Removing embedded carriage returns

Reply
New Contributor
Posts: 4

Removing embedded carriage returns

I have a data set that has quite a few carriage returns. I need a way to write this into sas and not change my initial data. The initial data step that I had was:

 

data companyinfo;

infile 'sample.csv' lrecl=2500 firstobs=2 dsd truncover;

input VAR1:$3. VAR2:$11. VAR3:$50. VAR4 VAR5:$2. VAR6:$2. VAR7:$550. VAR8 VAR9:$1.

 VAR10:$3.;

run;

 

Where VAR7 is the column that contains CR.

 

I tried termstr=crlf and var7=tranwrd(var7,'0D'x,'') amd have not been able to find a correct result.

Trusted Advisor
Posts: 1,554

Re: Removing embedded carriage returns

[ Edited ]
Posted in reply to Wmcfarland

You were very close to the solution.

Change line: 

var7=tranwrd(var7,'0D'x,'');

into:

  

var7 = translate(var7,' ','0D'x);

 

New Contributor
Posts: 4

Re: Removing embedded carriage returns

That appears to give me the right number of observations but the information after the CR appears to be deleted and it is giving me errors for the fields that follow VAR7.

Trusted Advisor
Posts: 1,554

Re: Removing embedded carriage returns

Posted in reply to Wmcfarland

Please post:

(1) the log of your run

(2) your output and your expected output for a specific problamatic row

 

Without this info I cannot guess what is the problem.

Super User
Posts: 19,772

Re: Removing embedded carriage returns

Posted in reply to Wmcfarland

I think the general approach has been to read in the full line using _infile_ and either write it out without the carriage return using Compress and then import that file, or to process line afterwards manually using SCAN. 

 

 

SAS Employee
Posts: 51

Re: Removing embedded carriage returns

[ Edited ]

Hello, 

  

I agree with Reeza.

You can use the $VARYINGw. informat when reading the full line into a variable (VarFullLine). 

 

data one;
   infile file-specification length=reclen;
   input @;
   fwidth=reclen-9;
   input id_name $ 1-9
         @10 VarFullLine $varying750. fwidth;
run;

 

Then use the TRANSTRN function instead of the TRANWRD function.

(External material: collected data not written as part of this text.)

(* ===== verification/KoForeachScript.v ===== *)
(** * Where the entries of an edit script stand

    The contract of [KoCompare] that a reader of the script needs who walks both
    arrays along with it, as [KoForeach] does: the objects that are not added
    stand for the old array in order, those that are not deleted for the new one,
    the index of an object is its place in that order, and a moved addition names
    the place of one deletion, which no other object names. *)
From stdpp Require Import base list.
From Stdlib Require Import Lia.
From S2P Require Import Prelude KoCompare.

Section script.
Context {V : Type} `{EqDecision V}.
Implicit Types (script pre post : list (entry V)) (e : entry V).

(** How far a script has come in the old and in the new array. *)
Definition old_place pre : nat := length (without Added pre).
Definition new_place pre : nat := length (without Deleted pre).

Definition in_place script : Prop :=
  ∀ pre e post, script = pre ++ e :: post →
    (e_status e = Deleted → e_index e = Some (old_place pre)) ∧
    (e_status e = Added → e_index e = Some (new_place pre)).

Lemma in_place_snoc script e :
  in_place script →
  (e_status e = Deleted → e_index e = Some (old_place script)) →
  (e_status e = Added → e_index e = Some (new_place script)) → in_place (script ++ [e]).
Proof.
  intros H H1 H2 pre e' post Heq.
  destruct post as [|x post _] using rev_ind.
  - apply app_inj_tail in Heq as [-> ->]. by split.
  - change (pre ++ e' :: post ++ [x]) with (pre ++ (e' :: post) ++ [x]) in Heq.
    rewrite app_assoc in Heq. apply app_inj_tail in Heq as [-> _]. by apply (H pre e' post).
Qed.

Lemma in_place_moved script script' :
  Forall2 same_but_moved script script' → in_place script → in_place script'.
Proof.
  intros H Hp pre e post ->. apply Forall2_app_inv_r in H as (l & k & Hl & Hk & ->).
  apply Forall2_cons_inv_r in Hk as (e' & k' & (Hs & _ & Hi) & _ & ->).
  unfold old_place, new_place. rewrite <-Hs, <-Hi, <-(without_proper _ _ _ Hl), <-(without_proper _ _ _ Hl).
  by apply (Hp l e' k').
Qed.

Lemma path_in_place (sml big : list V) nsml nbig s b ext :
  opposite nsml nbig → path sml big false nsml nbig s b ext →
  s ≤ length sml ∧ b ≤ length big ∧ in_place (rev ext).
Proof.
  intros Hopp Hp. induction Hp as [|s b v ext Hv Hp IH|s b v ext Hv Hp IH|s b v ext Hv Hw Hp IH].
  - split_and!; [lia|lia|]. intros pre e post Heq. by destruct pre.
  - destruct IH as (IH1 & IH2 & IH3). apply lookup_lt_Some in Hv as Hb. split_and!; [done|lia|].
    simpl. destruct (path_without _ _ _ _ _ _ _ Hopp Hp) as [_ Hw].
    apply in_place_snoc; [done| |]; cbn [e_status e_index]; intros ->; unfold old_place, new_place;
      (destruct Hopp as [[H1 H2]|[H1 H2]]; try discriminate H1; subst nbig; rewrite Hw, length_take;
       f_equal; lia).
  - destruct IH as (IH1 & IH2 & IH3). apply lookup_lt_Some in Hv as Hs. split_and!; [lia|done|].
    simpl. destruct (path_without _ _ _ _ _ _ _ Hopp Hp) as [Hw _].
    apply in_place_snoc; [done| |]; cbn [e_status e_index]; intros ->; unfold old_place, new_place;
      (destruct Hopp as [[H1 H2]|[H1 H2]]; try discriminate H2; subst nsml; rewrite Hw, length_take;
       f_equal; lia).
  - destruct IH as (IH1 & IH2 & IH3). apply lookup_lt_Some in Hv as Hs, Hw as Hb.
    split_and!; [lia|lia|]. by apply in_place_snoc.
Qed.

(** The script of [compareArrays] without the option [sparse]. *)
Record walks_both (old new : list V) script : Prop := {
  wb_old : without Added script = old;
  wb_new : without Deleted script = new;
  wb_place : in_place script;
  wb_moves : moves_paired script
}.

Lemma compareArrays_walks (old new : list V) dlm :
  ∃ script, compareArrays old new false dlm = Some script ∧ walks_both old new script.
Proof.
  destruct (compareArrays_path old new false dlm)
    as (nsml & nbig & ext & script & Hopp & Hor & Hp & _ & Heq & Hsame & Hm).
  exists script. split; [done|]. destruct (path_without _ _ _ _ _ _ _ Hopp Hp) as [Hs Hb].
  rewrite !firstn_all in Hs, Hb.
  destruct (path_in_place _ _ _ _ _ _ _ Hopp Hp) as (_ & _ & Hplace).
  split; [..|by eapply in_place_moved|done]; rewrite <-(without_proper _ _ _ Hsame);
    destruct Hor as [(-> & Hso & Hlo)|(-> & Hso & Hlo)]; rewrite Hso in *; rewrite Hlo in *;
    (destruct Hopp as [[H1 ->]|[H1 ->]]; [|]; try discriminate H1; done).
Qed.

(** ** Reading a script from the front *)

Context (old new : list V) (script : list (entry V)).
Hypothesis walks : walks_both old new script.

Lemma old_place_app pre e :
  old_place (pre ++ [e]) = old_place pre + (if decide (e_status e = Added) then 0 else 1).
Proof.
  unfold old_place. rewrite without_app, without_one, length_app. by case_decide.
Qed.
Lemma new_place_app pre e :
  new_place (pre ++ [e]) = new_place pre + (if decide (e_status e = Deleted) then 0 else 1).
Proof.
  unfold new_place. rewrite without_app, without_one, length_app. by case_decide.
Qed.

Lemma entry_in_old pre e post :
  script = pre ++ e :: post → e_status e ≠ Added → old !! old_place pre = Some (e_value e).
Proof.
  intros Heq Hs. rewrite <-(wb_old _ _ _ walks), Heq. unfold old_place.
  change (e :: post) with ([e] ++ post). rewrite !without_app, without_one, decide_False by done.
  rewrite lookup_app_r by done. by rewrite Nat.sub_diag.
Qed.
Lemma entry_in_new pre e post :
  script = pre ++ e :: post → e_status e ≠ Deleted → new !! new_place pre = Some (e_value e).
Proof.
  intros Heq Hs. rewrite <-(wb_new _ _ _ walks), Heq. unfold new_place.
  change (e :: post) with ([e] ++ post). rewrite !without_app, without_one, decide_False by done.
  rewrite lookup_app_r by done. by rewrite Nat.sub_diag.
Qed.

(** ** Which place of the old array an entry deals with *)

Definition claim (place : nat) e : list nat :=
  match e_status e, e_moved e with
  | Retained, _ | Deleted, None => [place]
  | Added, Some j => [j]
  | _, _ => []
  end.

Fixpoint claims (place : nat) script : list nat :=
  match script with
  | [] => []
  | e :: script' =>
      claim place e ++ claims (if decide (e_status e = Added) then place else S place) script'
  end.

Lemma claims_app place pre post :
  claims place (pre ++ post) = claims place pre ++ claims (place + old_place pre) post.
Proof.
  revert place. induction pre as [|e pre IH]; intros place; simpl; [f_equal; unfold old_place; simpl; lia|].
  rewrite IH, <-app_assoc. do 3 f_equal. unfold old_place.
  change (e :: pre) with ([e] ++ pre). rewrite without_app, without_one, length_app.
  case_decide; simpl; lia.
Qed.
Lemma claims_snoc pre e : claims 0 (pre ++ [e]) = claims 0 pre ++ claim (old_place pre) e.
Proof. rewrite claims_app. simpl. by rewrite app_nil_r. Qed.

Lemma old_place_le pre post : old_place pre ≤ old_place (pre ++ post).
Proof. unfold old_place. rewrite without_app, length_app. lia. Qed.
Lemma new_place_le pre post : new_place pre ≤ new_place (pre ++ post).
Proof. unfold new_place. rewrite without_app, length_app. lia. Qed.

Lemma take_later i j e :
  script !! i = Some e → i < j → ∃ k, take j script = (take i script ++ [e]) ++ k.
Proof.
  intros Hi Hij. exists (drop (S i) (take j script)).
  rewrite <-(take_drop (S i) (take j script)) at 1. f_equal.
  rewrite take_take, Nat.min_l by lia. by rewrite (take_S_r _ _ e).
Qed.

Lemma old_place_lt i j e :
  script !! i = Some e → e_status e ≠ Added → i < j → old_place (take i script) < old_place (take j script).
Proof.
  intros Hi Hs [k ->]%(take_later _ _ e); [|done]. apply Nat.lt_le_trans with (old_place (take i script ++ [e])); [|apply old_place_le].
  rewrite old_place_app, decide_False by done. lia.
Qed.
Lemma new_place_lt i j e :
  script !! i = Some e → e_status e ≠ Deleted → i < j → new_place (take i script) < new_place (take j script).
Proof.
  intros Hi Hs [k ->]%(take_later _ _ e); [|done]. apply Nat.lt_le_trans with (new_place (take i script ++ [e])); [|apply new_place_le].
  rewrite new_place_app, decide_False by done. lia.
Qed.

Lemma at_place i e :
  script !! i = Some e →
  (e_status e = Deleted → e_index e = Some (old_place (take i script))) ∧
  (e_status e = Added → e_index e = Some (new_place (take i script))).
Proof. intros Hi. eapply (wb_place _ _ _ walks), eq_sym, take_drop_middle; done. Qed.

(** The deletion whose partner is an addition. *)
Lemma moved_partner i e j :
  script !! i = Some e → e_status e = Added → e_moved e = Some j →
  ∃ i' e', script !! i' = Some e' ∧ e_status e' = Deleted ∧ e_value e' = e_value e ∧
    j = old_place (take i' script) ∧ e_moved e' = Some (new_place (take i script)).
Proof.
  intros Hi Hs Hj. destruct (wb_moves _ _ _ walks e j) as (e' & He' & Hi' & Hm & Hv & Ho);
    [by eapply list_elem_of_lookup_2|done|].
  apply list_elem_of_lookup in He' as [i' He']. exists i', e'.
  assert (e_status e' = Deleted) as Hs' by (destruct Ho as [[? ?]|[? ?]]; congruence).
  pose proof (proj1 (at_place _ _ He') Hs') as H1. pose proof (proj2 (at_place _ _ Hi) Hs) as H2.
  split_and!; congruence.
Qed.

Lemma elem_of_claims p k :
  k ≤ length script → p ∈ claims 0 (take k script) →
  ∃ i e, i < k ∧ script !! i = Some e ∧ p ∈ claim (old_place (take i script)) e.
Proof.
  induction k as [|k IH]; intros Hk Hp; [by apply not_elem_of_nil in Hp|].
  destruct (lookup_lt_is_Some_2 script k) as [e He]; [lia|].
  rewrite (take_S_r _ _ e He), claims_snoc in Hp. apply elem_of_app in Hp as [Hp|Hp].
  - destruct IH as (i & e' & ? & ? & ?); [lia|done|]. exists i, e'. split_and!; [lia|done..].
  - exists k, e. split_and!; [lia|done..].
Qed.

Lemma elem_of_claim p q e :
  p ∈ claim q e →
  (p = q ∧ e_status e ≠ Added ∧ (e_status e = Deleted → e_moved e = None)) ∨
  (e_status e = Added ∧ e_moved e = Some p).
Proof.
  unfold claim. destruct (e_status e), (e_moved e); intros H;
    try (apply not_elem_of_nil in H; done); apply list_elem_of_singleton in H as ->;
    first [left; split_and!; congruence | right; split; congruence].
Qed.

Lemma claims_distinct i i' e e' p :
  script !! i = Some e → script !! i' = Some e' → i < i' →
  p ∈ claim (old_place (take i script)) e → p ∈ claim (old_place (take i' script)) e' → False.
Proof.
  assert (∀ i e i' e', script !! i = Some e → script !! i' = Some e' → e_status e ≠ Added →
            e_status e' ≠ Added → old_place (take i script) = old_place (take i' script) → e = e') as Hinj.
  { clear. intros i e i' e' He He' Hs Hs' Heq. destruct (lt_eq_lt_dec i i') as [[H| ->]|H]; [|congruence|].
    - eapply old_place_lt in H; [|done..]. lia.
    - eapply old_place_lt in H; [|done..]. lia. }
  intros He He' Hlt [(-> & Hs & Hm)|[Hs Hm]]%elem_of_claim [(Heq & Hs' & Hm')|[Hs' Hm']]%elem_of_claim.
  - eapply old_place_lt in Hlt; [|done..]. lia.
  - destruct (moved_partner _ _ _ He' Hs' Hm') as (k & e2 & H1 & H2 & H3 & H4 & H5).
    assert (e = e2) as -> by (eapply Hinj; eauto; congruence). specialize (Hm H2). congruence.
  - destruct (moved_partner _ _ _ He Hs Hm) as (k & e2 & H1 & H2 & H3 & H4 & H5).
    assert (e' = e2) as -> by (eapply Hinj; eauto; congruence). specialize (Hm' H2). congruence.
  - destruct (moved_partner _ _ _ He Hs Hm) as (k & e2 & H1 & H2 & H3 & H4 & H5).
    destruct (moved_partner _ _ _ He' Hs' Hm') as (k' & e2' & H1' & H2' & H3' & H4' & H5').
    assert (e2 = e2') as <- by (eapply Hinj; eauto; congruence).
    eapply new_place_lt in Hlt; [|done|congruence]. rewrite H5 in H5'. simplify_eq. lia.
Qed.

Lemma claim_NoDup q e : NoDup (claim q e).
Proof. unfold claim. destruct (e_status e), (e_moved e); first [apply NoDup_nil_2|apply NoDup_singleton]. Qed.

Lemma claims_NoDup k : k ≤ length script → NoDup (claims 0 (take k script)).
Proof.
  induction k as [|k IH]; intros Hk; [apply NoDup_nil_2|].
  destruct (lookup_lt_is_Some_2 script k) as [e He]; [lia|].
  rewrite (take_S_r _ _ e He), claims_snoc. apply NoDup_app. split_and!; [apply IH; lia| |apply claim_NoDup].
  intros p (i & e' & Hi & He' & Hp)%elem_of_claims Hp'; [|lia].
  by apply (claims_distinct i k e' e p).
Qed.

(** Every place of the old array is passed by one entry. *)
Lemma place_passed k p :
  k ≤ length script → p < old_place (take k script) →
  ∃ i e, script !! i = Some e ∧ e_status e ≠ Added ∧ old_place (take i script) = p.
Proof.
  induction k as [|k IH]; intros Hk Hp; [unfold old_place in Hp; simpl in Hp; lia|].
  destruct (lookup_lt_is_Some_2 script k) as [e He]; [lia|].
  rewrite (take_S_r _ _ e He), old_place_app in Hp.
  destruct (decide (p < old_place (take k script))); [apply IH; lia|].
  case_decide; [lia|]. exists k, e. split_and!; [done..|lia].
Qed.

Lemma old_place_bound i e :
  script !! i = Some e → e_status e ≠ Added → old_place (take i script) < length old.
Proof.
  intros Hi Hs. apply lookup_lt_Some with (e_value e).
  eapply entry_in_old; [symmetry; by apply take_drop_middle|done].
Qed.

Lemma claims_all : claims 0 script ≡ₚ seq 0 (length old).
Proof.
  rewrite <-(firstn_all script) at 1. apply NoDup_Permutation; [by apply claims_NoDup|apply NoDup_seq|].
  intros p. rewrite elem_of_seq. split.
  - intros (i & e & _ & He & Hp)%elem_of_claims; [|done].
    apply elem_of_claim in Hp as [(-> & Hs & _)|[Hs Hm]].
    + apply old_place_bound in He; [lia|done].
    + destruct (moved_partner _ _ _ He Hs Hm) as (i' & e' & He' & Hs' & _ & -> & _).
      apply old_place_bound in He'; [lia|congruence].
  - intros [_ Hp]. simpl in Hp. rewrite firstn_all.
    assert (p < old_place (take (length script) script)) as Hp'.
    { rewrite firstn_all. unfold old_place. by rewrite (wb_old _ _ _ walks). }
    apply place_passed in Hp' as (i & e & He & Hs & <-); [|done].
    assert (∀ i e q, script !! i = Some e → q ∈ claim (old_place (take i script)) e → q ∈ claims 0 script) as Hin.
    { clear. intros i e q He Hq. rewrite <-(take_drop_middle _ _ _ He). rewrite claims_app. simpl.
      rewrite !elem_of_app. auto. }
    destruct (e_status e) eqn:Hst; [done| |].
    all: destruct (e_moved e) as [j|] eqn:Hm; try (eapply Hin; [done|]; unfold claim; rewrite Hst, ?Hm; left).
    destruct (wb_moves _ _ _ walks e j) as (e' & He' & Hi' & Hm' & Hv & Ho);
      [by eapply list_elem_of_lookup_2|done|].
    apply list_elem_of_lookup in He' as [i' He'].
    assert (e_status e' = Added) as Hs' by (destruct Ho as [[? ?]|[? ?]]; congruence).
    eapply Hin; [done|]. rewrite (proj1 (at_place _ _ He) Hst) in Hm'. unfold claim. rewrite Hs', Hm'. left.
Qed.
End script.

The TRANWRD function differs from the TRANSTRN function because TRANSTRN allows the replacement string to have a length of zero. TRANWRD uses a single blank instead when the replacement string has a length of zero.

 

Or use the compress function and indicate the list of characters you want to keep.

example: 

 

data _NULL_;
 source='aZer§#t_y';
 y=compress(source, '+-', 'kin');
 /*   k for keep (instead of remove), i for case insensitive, l for lowercase, u for uppercase 
    , n for digits (and underscore character and English letters!), p for punctuation marks 
    , w for "write-able"  */
 put y=;
run;

 

Or simply compress the control characters

compress(source, , "c"); /* remove control characters from the result */

 

Other functions that you might find interesting with regard to control characters (carriage return, line feed, form feed, page break ...) 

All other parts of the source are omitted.